Очень интересно: то академия кричит, что ей надо памятник Сахарову, то Медведев говорит: «Свобода лучше, чем несвобода» — и что-то о Сахарове, то Путин что-то говорит о Сахарове. Но никто не обратил внимание на то, что у каждого из них на полке мог бы стоять 8-томник Сахарова, и они могли бы прочесть его труды. О Сахарове говорят, но к Сахарову не обращаются. А теперь я буду говорить.
О письме «Путин должен уйти». Я считаю, что молчание уже становится подлостью. Толстовское «не могу молчать» в данном случае должно относиться к широкому кругу людей в России. Все должны перестать молчать. В России всегда воровали, в России всегда были дураки и дороги, это не я придумала, но все-таки Россия никогда не была воровской шайкой. Это было, ну я бы так сказала, боковым течением. Сегодня это мейнстрим. Опасный для страны и еще больше опасный для народа. А что делать? И вот дилемма — а где лидер, который будет другим? Но ведь не лидер, не фюрер нужен стране. А мы все фюрера ищем. Путин фюрер или Медведев фюрер. Не фюрер нужен стране. Стране нужна нормально демократическая система выборов. И вот даже та система выборов, которую Лукьянов с Горбачевым когда-то придумали, она была на километры ближе к демократической форме правления, чем то, что сделали с законом по выборам Чуров и компания. Они же все разрушили в этом законе. И дело не в административном ресурсе, дело не в том, что на каком-то отдельном участке подкинут бюллетени, дело в том, что структура разрушена. И совершенно отсутствует обратная связь. Любой избранный не зависит от тех, кто его якобы избирает. Нет обратной связи. Страна не только не демократична, она и не автократична, она просто деспотия.
— Елена Георгиевна, я даже удивился, услышав, что вы знаете фамилию Чурова. Когда вы говорили, что разрушили избирательную систему, вы всерьез считаете, что ее разрушил Чуров?

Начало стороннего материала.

(** One turn of [run_proxy] on a datagram.  A panic of the decoder is a panic of
    the loop, which runs in the main task. *)
Definition proxy_packet (io : Io) (meanwhile1 meanwhile2 : Proxy -> Proxy)
    (send_result : Res unit) (backend_port : Z) (client_addr : SocketAddr) (packet : list byte) :
    M Proxy unit :=
  decoded ← mtry (mlift (decode_proxy_packet packet));
  match (decoded : Res ProxyPacket) with
  | Ok decoded =>
      p ← mget;
      match machine_map p !! machine_id decoded with
      | None =>
          mput (set_starters p (starting p) (starters p ++ [mkStarter (machine_id decoded) CheckState]))
      | Some ip =>
          let backend := (ip, backend_port) in
          session ← mtry (get_or_create_session io meanwhile1 meanwhile2 client_addr backend);
          match (session : Res nat) with
          | Ok session =>
              match send_result with
              | Ok _ => mmodify (fun p =>
                  match heap p !! session with
                  | Some s => add_sent p (ToBackend session (backend_addr s) (pp_payload decoded))
                  | None => p
                  end)
              | _ => mret tt
              end
          | _ => mret tt
          end
      end
  | _ => mret tt
  end.

Definition startable (state : option string) : bool :=
  match state with
  | Some s => bool_decide (s = "stopped") || bool_decide (s = "suspended") || bool_decide (s = "created")
  | None => false
  end.

(** What the Machines API answered to a starter. *)
Inductive StartAnswer :=
| NoAnswer
| Answer (r : Res unit)
| Fetched (r : Res (list MachineEntry)).

(** One step of a task of [maybe_start_machine]. *)
Definition starter_step (answer : StartAnswer) (i : nat) (p : Proxy) : option Proxy :=
  match starters p !! i with
  | None => None
  | Some (mkStarter machine_id pc) =>
      let goto pc p := set_starters p (starting p) (<[i := mkStarter machine_id pc]> (starters p)) in
      match pc, answer with
      | CheckState, NoAnswer =>
          Some (goto (if startable (full_map p !! machine_id) then TakeGuard else StartDone) p)
      | TakeGuard, NoAnswer =>
          if bool_decide (machine_id ∈ starting p) then Some (goto StartDone p)
          else Some (goto CallStart (set_starters p ({[machine_id]} ∪ starting p) (starters p)))
      | CallStart, Answer r => Some (goto (if is_ok r then CallWait else DropGuard) p)
      | CallWait, Answer r => Some (goto (if is_ok r then CallRefresh else DropGuard) p)
      | CallRefresh, Fetched r => Some (goto DropGuard (refresh_once r p))
      | DropGuard, NoAnswer =>
          Some (goto StartDone (set_starters p (starting p ∖ {[machine_id]}) (starters p)))
      | _, _ => None
      end
  end.

(** ** The proxy's tasks interleaved *)

(** Between two locked sections the cleanup task may run, any number of times. *)
Inductive sweeps (timeout_secs : Z) : (Proxy -> Proxy) -> Prop :=
| no_sweep : sweeps timeout_secs (fun p => p)
| one_more f now : sweeps timeout_secs f -> sweeps timeout_secs (fun p => sweep now timeout_secs (f p)).

Inductive proxy_step (timeout_secs backend_port : Z) : Proxy -> Proxy -> Prop :=
| step_packet p io f g send_result client packet r p' :
    sweeps timeout_secs f -> sweeps timeout_secs g ->
    bind_result io <> Panic -> connect_result io <> Panic ->
    proxy_packet io f g send_result backend_port client packet p = (r, p') ->
    proxy_step timeout_secs backend_port p p'
| step_relay p now received send_result session :
    proxy_step timeout_secs backend_port p (relay_step now received send_result session p)
| step_sweep p now : proxy_step timeout_secs backend_port p (sweep now timeout_secs p)
| step_refresh p fetched : proxy_step timeout_secs backend_port p (refresh_once fetched p)
| step_starter p answer i p' :
    starter_step answer i p = Some p' -> proxy_step timeout_secs backend_port p p'.

Definition proxy_initial : Proxy := mkProxy ∅ ∅ ∅ ∅ ∅ [] [].

Inductive proxy_reachable (timeout_secs backend_port : Z) : Proxy -> Prop :=
| proxy_init : proxy_reachable timeout_secs backend_port proxy_initial
| proxy_more p p' : proxy_reachable timeout_secs backend_port p ->
    proxy_step timeout_secs backend_port p p' -> proxy_reachable timeout_secs backend_port p'.

(** ** Invariants *)

(** The map and the running relays correspond one to one. *)
Record SessionsOk (p : Proxy) : Prop := {
  ses_mapped : forall a k, sessions p !! a = Some k ->
    exists s, heap p !! k = Some s /\ aborted s = false /\ relay_client s = a;
  ses_kept : forall k s, heap p !! k = Some s -> aborted s = false ->
    exists a, sessions p !! a = Some k;
  ses_aborted : forall k s, heap p !! k = Some s -> aborted s = true -> relay_runs s = false;
}.

Definition active (s : Starter) : bool :=
  match st_pc s with CallStart | CallWait | CallRefresh | DropGuard => true | _ => false end.

Definition active_machines (ss : list Starter) : list string :=
  st_machine <$> filter (fun s => active s = true) ss.

(** The set of starting machines is that of the tasks past the guard, each of
    which starts another machine. *)
Record StartersOk (p : Proxy) : Prop := {
  star_set : starting p = list_to_set (active_machines (starters p));
  star_unique : NoDup (active_machines (starters p));
}.

Lemma ses_inj p a b k :
  SessionsOk p -> sessions p !! a = Some k -> sessions p !! b = Some k -> a = b.
Proof.
  intros HS Ha Hb. apply (ses_mapped p HS) in Ha as (s & Hs & _ & <-).
  apply (ses_mapped p HS) in Hb as (x & Hx & _ & <-). congruence.
Qed.

(** Changing one session object. *)
Lemma sessions_update p k s s' :
  SessionsOk p -> heap p !! k = Some s -> aborted s' = aborted s -> relay_client s' = relay_client s ->
  (aborted s' = true -> relay_runs s' = false) ->
  SessionsOk (set_heap p (<[k := s']> (heap p))).
Proof.
  intros [] Hk Ha Hc Hr. split; cbn.
  - intros a k' Hm. apply ses_mapped0 in Hm as (x & Hx & Hax & Hcx).
    destruct (decide (k' = k)) as [->|Hn].
    + exists s'. rewrite lookup_insert_eq. rewrite Hk in Hx. injection Hx as <-. split_and!; congruence.
    + exists x. by rewrite lookup_insert_ne.
  - intros k' x Hx Hax. apply lookup_insert_Some in Hx as [[<- <-]|[Hn Hx]].
    + rewrite Ha in Hax. eauto.
    + eauto.
  - intros k' x Hx Hax. apply lookup_insert_Some in Hx as [[<- <-]|[Hn Hx]]; eauto.
Qed.

Lemma sessions_remove p a k :
  SessionsOk p -> sessions p !! a = Some k ->
  SessionsOk (set_sessions p (delete a (sessions p)) (abort_in (heap p) k)).
Proof.
  intros HS Hm. pose proof HS as []. pose proof (ses_mapped0 _ _ Hm) as (s & Hs & Has & _).
  unfold abort_in. rewrite Hs. split; cbn.
  - intros b k' [Hab Hb]%lookup_delete_Some. pose proof (ses_mapped0 _ _ Hb) as (x & Hx & Hax).
    exists x. rewrite lookup_insert_ne; [done|]. intros <-. by apply Hab, (ses_inj p _ _ k).
  - intros k' x Hx Hax. apply lookup_insert_Some in Hx as [[<- <-]|[Hn Hx]]; [done|].
    destruct (ses_kept0 _ _ Hx Hax) as [b Hb]. exists b. rewrite lookup_delete_ne; [done|].
    intros <-. congruence.
  - intros k' x Hx Hax. apply lookup_insert_Some in Hx as [[<- <-]|[Hn Hx]]; [done|]. eauto.
Qed.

— Ну, наверное, не сам, наверное, велели. Но это не снимает с него исторической ответственности.
— Что вас заботит во взаимоотношениях власти и гражданина? Сегодня.
— Понимаешь, вот в любой стране есть разные группы населения. Бизнесмены, торговцы, инженеры, учителя, музыканты, шоу-бизнес… В любой стране есть общие интересы каждой группы людей. Я не знаю, есть ли страна, в которой есть объединенный интерес урок. Урки, по-моему, — изобретение советской власти. Или порождение советской власти. Очень страшное. Страна находится в руках урок. Не просто богачей, которые так или иначе, иногда правильно, иногда неправильно, становятся богатыми, а именно урок. Россия в руках урок. Уже одно это не просто заставляет, а обязывает к тому, чтобы эта компания ушла. Может быть, даже не просто ушла, я вообще не мстительный человек, но в данном случае — ушла бы по суду. И еще раз: одно из самых главных — никакие партийные разногласия, программы или я не знаю что сегодня не имеют значения. Потом придет время разбираться по частностям. Сегодня должно быть полное объединение. Даже с Лимоновым, даже с Зюгановым. Я в этом глубоко уверена.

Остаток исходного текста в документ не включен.